We don’t allow questions seeking recommendations for books, tools, software libraries, and more. You can edit the question so it can be answered with facts and citations.
Closed 6 years ago.
Improve this question
Transitioning myself from Python to C for an algorithms course, it has been really difficult for me to understand how common strings work in this new hell.
From what I've understood:
In C, there are no strings per se, but rather an array of characters.
Variable names of arrays point to the address of the first element in an array (which in memory is lined up), thus lacking the need to point out to every single character.
What confuses me is the following:
char greeting[] = "Hello world";
printf("%s", greeting);
1) How come there is no need to pass an array to greeting[ ] like {"H", "e", "l", "l", "o"} etc but a single string is enough?
2) Why does printf print out the whole message, when it's in actuality a simple array? Does using the string format in prinf go through a for loop, printing out each element without a new-line?
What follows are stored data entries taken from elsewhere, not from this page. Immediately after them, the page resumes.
(** ** The C library: [sscanf]

    A conversion specification consumes a prefix of the input and either
    converts it, or fails because the input does not match, or fails
    because the input ended before the item began. *)

Inductive conv_result (T : Type) : Type :=
| Converted (v : T) (rest : string)
| MatchFailure
| InputFailure.
Arguments Converted {T} v rest.
Arguments MatchFailure {T}.
Arguments InputFailure {T}.

Fixpoint skip_space (s : string) : string :=
  match s with
  | String c s' => if isspace c then skip_space s' else s
  | EmptyString => s
  end.

(** The digits at the head of [s], accumulated in base ten onto [acc]. *)
Fixpoint scan_digits (acc : Z) (s : string) : Z * string :=
  match s with
  | String c s' =>
      if isdigit c then scan_digits (10 * acc + digit_value c) s' else (acc, s)
  | EmptyString => (acc, s)
  end.

Definition starts_with_digit (s : string) : bool :=
  match s with
  | String c _ => isdigit c
  | EmptyString => false
  end.

(** [strtol] saturates at the bounds of [long]. *)
Definition strtol_saturate (z : Z) : Z := Z.max LONG_MIN (Z.min LONG_MAX z).

(** The conversion [%d] with an [int32_t] destination ([SCNd32] is ["d"]):
    white space is skipped, then an optional sign and a non-empty run of
    decimal digits is read.  A number that does not fit is undefined
    behaviour in ISO C; the model follows glibc on LP64, which converts
    with [strtol] and stores the low 32 bits. *)
Definition conv_d (s : string) : conv_result Z :=
  match skip_space s with
  | EmptyString => InputFailure
  | String c s1 =>
      let '(negative, s2) :=
        if Ascii.eqb c "-" then (true, s1)
        else if Ascii.eqb c "+" then (false, s1)
        else (false, String c s1) in
      if starts_with_digit s2 then
        let '(m, rest) := scan_digits 0 s2 in
        Converted (to_int32 (strtol_saturate (if negative then - m else m))) rest
      else MatchFailure
  end.

(** A format is a sequence of directives; the formats of this file are made
    of conversions of one type and of ordinary characters. *)
Inductive directive : Type :=
| Conv
| Lit (c : ascii).

Definition EOF : Z := -1.

Section Sscanf.
Context {T : Type} (conv : string -> conv_result T).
char *greeting = "Hello world";
printf("%s", greeting);
3) What? Let me get guess this... C takes the inserted string, gets its length, creates an array of characters and then does the point (2) magic? What kind of shenigans does the pointer variable do? Something something a[ ] == &a AND a[0] == *a???
char *moreGreetings[] = {"Hello", "Greetings", "Good morning"};
printf("%s", moreGreetings[0]); // Returns "Hello"
4) I just can't anymore... why does calling moreGreetings[0] call out the whole array of characters "Hello"???
Unless there is a bunch of shenigans going on under the hood, I have no idea how any of this makes sense. Could someone PLEASE explain what is going on?
Computers are aliens. They think nothing like we do. Computers don't know what strings are.
Programming languages are human-to-alien translators. Python is like reading an idiomatically translated book. C is like reading a literal translation, and even then it does a lot of work.
1) How come there is no need to pass an array to greeting[ ] like {"H", "e", "l", "l", "o"} etc but a single string is enough?
The compiler takes care of it for you. Also you're missing the null byte at the end. And those aren't characters.
C is the ultimate DIY language. Coming from Python it can be very disorienting. C gives you the bare minimum (yes, I see you Assembly programmers waving your arms in the back, don't complicate things). It does this A) to be very fast and B) to let you build anything. Unfortunately it doesn't always do this in the most obvious way. If you don't understand what's going on under the hood in C, the details of how computer memory works, you're in trouble.
For example, be careful of " vs '. 'H' is the single character H, really the short (ie. 1 byte) integer 72 (the exact number depends on your locale). "H" is a two character array, {'H', '\0'} which is really {72, 0}.
The key thing to understand about strings in C, and all arrays, is they're just a hunk of memory split into 1 byte chunks. That's it. They don't even store their own length, you have to either store that somewhere else (like in a struct) or terminate the list with something.
C strings are a hunk of memory split into 1 byte chunks terminated by a null byte (ie. 0). That's it. These are conceptually equivalent.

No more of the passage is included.